Il est riche, on le sait plus tard, et il sait comment mener une affaire, mais ici, il ne sait pas. Alors il a besoin d'informations pour résoudre son problème, un problème tel qu'il a dû se résoudre à cette entrevue un peu particulière et peu discrète. Il a besoin de savoir ce qu'il faut faire, ce qu'il faut accomplir, quelles sont les conditions ? Où faut-il signer ? Que dois-je faire ?

Il est riche, mais son inquiétude, son souci porte sur quelque chose qu'il ne possède pas encore, quelque chose qu'il souhaite posséder, dont il veut entrer en possession, en héritage, dont il veut sa part. Comment peut-il le recevoir, le toucher, l'hériter, le mériter ?

Et ce qui lui manque actuellement, terriblement, c'est la vie éternelle. Bizarre me direz-vous ? Et pourtant c'est ce qui l'angoissait, lui, c'est la question qui le tarabustait. Cette question n'est peut-être pas la vôtre. Mais voilà c'était la sienne. Peut-être une question de culture, de civilisation. En êtes-vous si sûrs ?

En tous cas, voilà comment se présente cette question posée à Jésus par un homme, à genoux devant lui, très certainement propre sur lui, bien habillé, pas un mendiant, quoi : "Bon maître, que dois-je faire pour hériter la vie éternelle ?"

Essayez donc d'arrêter quelqu'un d'important aujourd'hui avec une question de la sorte. Joli spectacle. Où est la caméra ? C'est un gag, n'est-ce pas ? Mais à cette époque là, pas de caméra, et Jésus va répondre. Ou plutôt, il ne va pas répondre, mais il va relever des éléments qui dévoileront son interlocuteur.

D'abord : Tu m'as appelé 'bon'. Tu as bien dit : 'bon' ? Pourquoi donc ? As-tu vraiment conscience de ce que tu viens de dire, peut-être même de ce que tu viens de confesser, sans doute involontairement ? Un seul est bon, et celui-là, c'est Dieu. Tu connais certainement les Ecritures, et tu devrais savoir que seul Dieu est bon. C'est même une de ses caractéristiques. "Louez l'Eternel car il est bon, car sa miséricorde dure à toujours, répètent plusieurs psaumes.

As-tu vraiment conscience de ce que veut dire ceci, être bon ? Etre bon, c'est être conforme à ce qui était prévu, à la volonté de Dieu, c'est ce qui atteint son but. Ce n'est pas rien, ce n'est pas anodin.
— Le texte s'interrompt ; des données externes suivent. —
Lemma set_read_steps k y :
  short base k -> N < 2 ^ 61 ->
  steps_to (N + 0) (sismember ctx [k; y]) (op_step S (OSIsMember k y))
  /\ steps_to (N + 0) (scard ctx [k]) (op_step S (OSCard k)).
Proof.
  intros Hk HN. split; on_value as_set DSet k;
    try (destruct (view_set Hrepr Hns Hfresh k x Hk Ev) as [Hr Hn]; apply step_read; [lia|]).
  - by eapply sismember_run.
  - unfold sismember. do 2 mrun. apply bind_Err. by apply (read_set_other ctx k t').
  - eapply scard_run; [done|done|unfold i64_max; lia].
  - unfold scard. do 2 mrun. apply bind_Err. by apply (read_set_other ctx k t').
Qed.

(** *** Sorted sets *)

Lemma stored_one (m : gmap bytes f64) y t :
  stored no_flags m (given [(t, y)]) ∪ m = scored_with m y t
  /\ size (stored no_flags m (given [(t, y)]) ∖ m) = if decide (is_Some (m !! y)) then 0%nat else 1%nat.
Proof.
  unfold stored, given, scored_with. cbn [foldl fst snd]. rewrite insert_empty.
  destruct (m !! y) as [o|] eqn:Ey.
  - rewrite decide_True by eauto. destruct (f64_eqb o t) eqn:Eq.
    + rewrite map_filter_singleton_False by (cbn; rewrite Ey; cbn; by rewrite Eq).
      rewrite (left_id_L ∅ (∪)). split; [done|]. apply map_size_empty_iff, map_eq. intros z.
      rewrite lookup_difference, lookup_empty. by destruct (m !! z).
    + rewrite map_filter_singleton_True by (cbn; rewrite Ey; cbn; by rewrite Eq).
      split; [by rewrite insert_union_singleton_l|]. apply map_size_empty_iff. apply map_eq. intros z.
      rewrite lookup_difference, lookup_empty. destruct (m !! z) eqn:Ez; [done|].
      rewrite lookup_singleton_ne; [done|]. intros ->. congruence.
  - rewrite decide_False by (by intros []). rewrite map_filter_singleton_True by (cbn; by rewrite Ey).
    split; [by rewrite insert_union_singleton_l|].
    assert ({[y := t]} ∖ m = {[y := t]}) as ->; [|apply map_size_singleton]. apply map_eq. intros z.
    rewrite lookup_difference. destruct (decide (z = y)) as [->|Hz]; [by rewrite Ey|].
    rewrite lookup_singleton_ne by done. by destruct (m !! z).
Qed.

Lemma scored_with_size (m : gmap bytes f64) y t : (size (scored_with m y t) <= size m + 1)%nat.
Proof.
  unfold scored_with. destruct (m !! y) as [o|] eqn:E; [destruct (f64_eqb o t); [lia|]|]; rewrite map_size_insert, E;
    unfold id; lia.
Qed.

Lemma zadd_step k score y t :
  short base k -> N + 1 < 2 ^ 61 -> parse_zadd_flags [score; y] = Ok (no_flags, 0%nat) ->
  parse_score score = Ok t -> number t ->
  steps_to (N + 1) (zadd ctx score_order [k; score; y]) (op_step S (OZAdd k score y)).
Proof.
  intros Hk Hmax Hfl Hsc Hnum. on_value as_zset DZSet k.
  - rewrite Hsc. destruct (view_zset Hrepr Hns Hfresh k x Hk Ev) as [_ Hn].
    destruct (start_zset k x Hk Ev) as (meta & Ho & Hm & Hi & Hw & _).
    destruct (zadd_run 0 d ctx base k x score_order [] no_flags [(score, y)] [(t, y)] meta) as (d' & R & Ha & Hv);
      [done|done|done|done|done|done|done|done|done|apply Forall2_cons; split; [done|apply Forall2_nil_2]|apply Forall_singleton, Hnum|done|unfold i64_max; simpl; lia|].
    destruct (stored_one x y t) as [E1 E2]. cbn [ch no_flags] in R. rewrite E1 in Ha. rewrite E2 in R.
    replace (Integer (Z.of_nat (if decide (is_Some (x !! y)) then 0%nat else 1%nat)))
      with (Integer (if decide (is_Some (x !! y)) then 0 else 1)) in R by by case_decide.
    eapply (step_composite _ _ _ d' k (set_size _ meta)); [lia|exact R|done|exact Hv|done|]. split; [exact Ha|].
    pose proof (scored_with_size x y t). lia.
  - unfold zadd. mrun. mrun. change (drop 1 [k; score; y]) with [score; y]. rewrite Hfl.
    erewrite bind_Ok by reflexivity. cbv beta iota zeta. cbn -[ensure_zset_meta mbind M_bind].
    apply bind_Err. by apply (ensure_zset_other ctx k t').
Qed.

Lemma zrem_step k xs :
  short base k -> xs <> [] -> NoDup xs -> Z.of_nat (length xs) <= i64_max ->
  steps_to (N + 0) (zrem ctx (k :: xs)) (op_step S (OZRem k xs)).
Proof.
  intros Hk Hne Hnd Hmax. on_value as_zset DZSet k.
  - destruct (view_zset Hrepr Hns Hfresh k x Hk Ev) as [_ Hn].
    destruct (start_zset k x Hk Ev) as (meta & _ & Hm & Hi & Hw & Hp). unfold if_present.
    destruct (S !! k) as [v|] eqn:Ek.
    + destruct Hp as [Ho Hc].
      destruct (zrem_run 0 d ctx base k x xs meta) as (d' & R & Ha & Hv); [done..|].
      eapply (step_composite _ _ _ d' k (set_size _ meta)); [lia|exact R|done|exact Hv|done|]. split; [exact Ha|].
      pose proof (without_size x xs). lia.
    + cbn in Ev. injection Ev as <-. apply step_read; [lia|].
      unfold zrem. erewrite bind_Ok by (apply expect_min_arg_count_ok; destruct xs; [done|simpl; lia]).
      mrun. rewrite (bind_Ok _ _ _ _ _ Hp), map_size_empty. done.
  - unfold zrem. erewrite bind_Ok by (apply expect_min_arg_count_ok; destruct xs; [done|simpl; lia]).
    mrun. apply bind_Err. by apply (read_zset_other ctx k t').
Qed.

Lemma zset_read_steps k y :
  short base k -> N < 2 ^ 61 ->
  steps_to (N + 0) (zscore ctx [k; y]) (op_step S (OZScore k y))
  /\ steps_to (N + 0) (zcard ctx [k]) (op_step S (OZCard k)).
Proof.
  intros Hk HN. split; on_value as_zset DZSet k;
    try (destruct (view_zset Hrepr Hns Hfresh k x Hk Ev) as [Hr Hn]; apply step_read; [lia|]).
  - by eapply zscore_run.
  - unfold zscore. do 2 mrun. apply bind_Err. by apply (read_zset_other ctx k t').
  - eapply zcard_run; [done|done|unfold i64_max; lia].
  - unfold zcard. do 2 mrun. apply bind_Err. by apply (read_zset_other ctx k t').
Qed.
Et puis, tu as certainement noté que dans ma réponse, je ne refuse pas la qualification. Eh oui, en fait, Jésus n'a pas démenti cette affirmation. Il a seulement dit : 'Dieu seul est bon', il n'a pas dit : 'tu ne dois pas me dire bon'. Ce qui revient en fait à accepter l'assimilation : Jésus est Dieu. Il ne le dit pas ici, mais il le laisse transparaître. Un peu comme dans les passages où il se présente en disant : 'je suis'.

Puisque être bon, c'est être conforme à la volonté de Dieu, il cite les commandements, il cite la Torah. Mais ces commandements, le jeune homme riche les connaît déjà, il les connaît par coeur, et il les applique, jour après jour, et sans doute aussi scrupuleusement.

Et pourtant, là n'est pas sa question, sinon, il ne l'aurait pas posé. Mais Jésus avait aussi compris ça. Et il avait repéré un autre point dans la première question de l'homme, un problème qu'il va pointer du doigt dans sa deuxième réponse. Dans sa question, l'homme avait parler d'hériter, de prendre possession, de posséder. Le voilà le problème de cet homme, là où ça coince : la possession, non pas l'envie, la cupidité, la convoitise, mais la possession.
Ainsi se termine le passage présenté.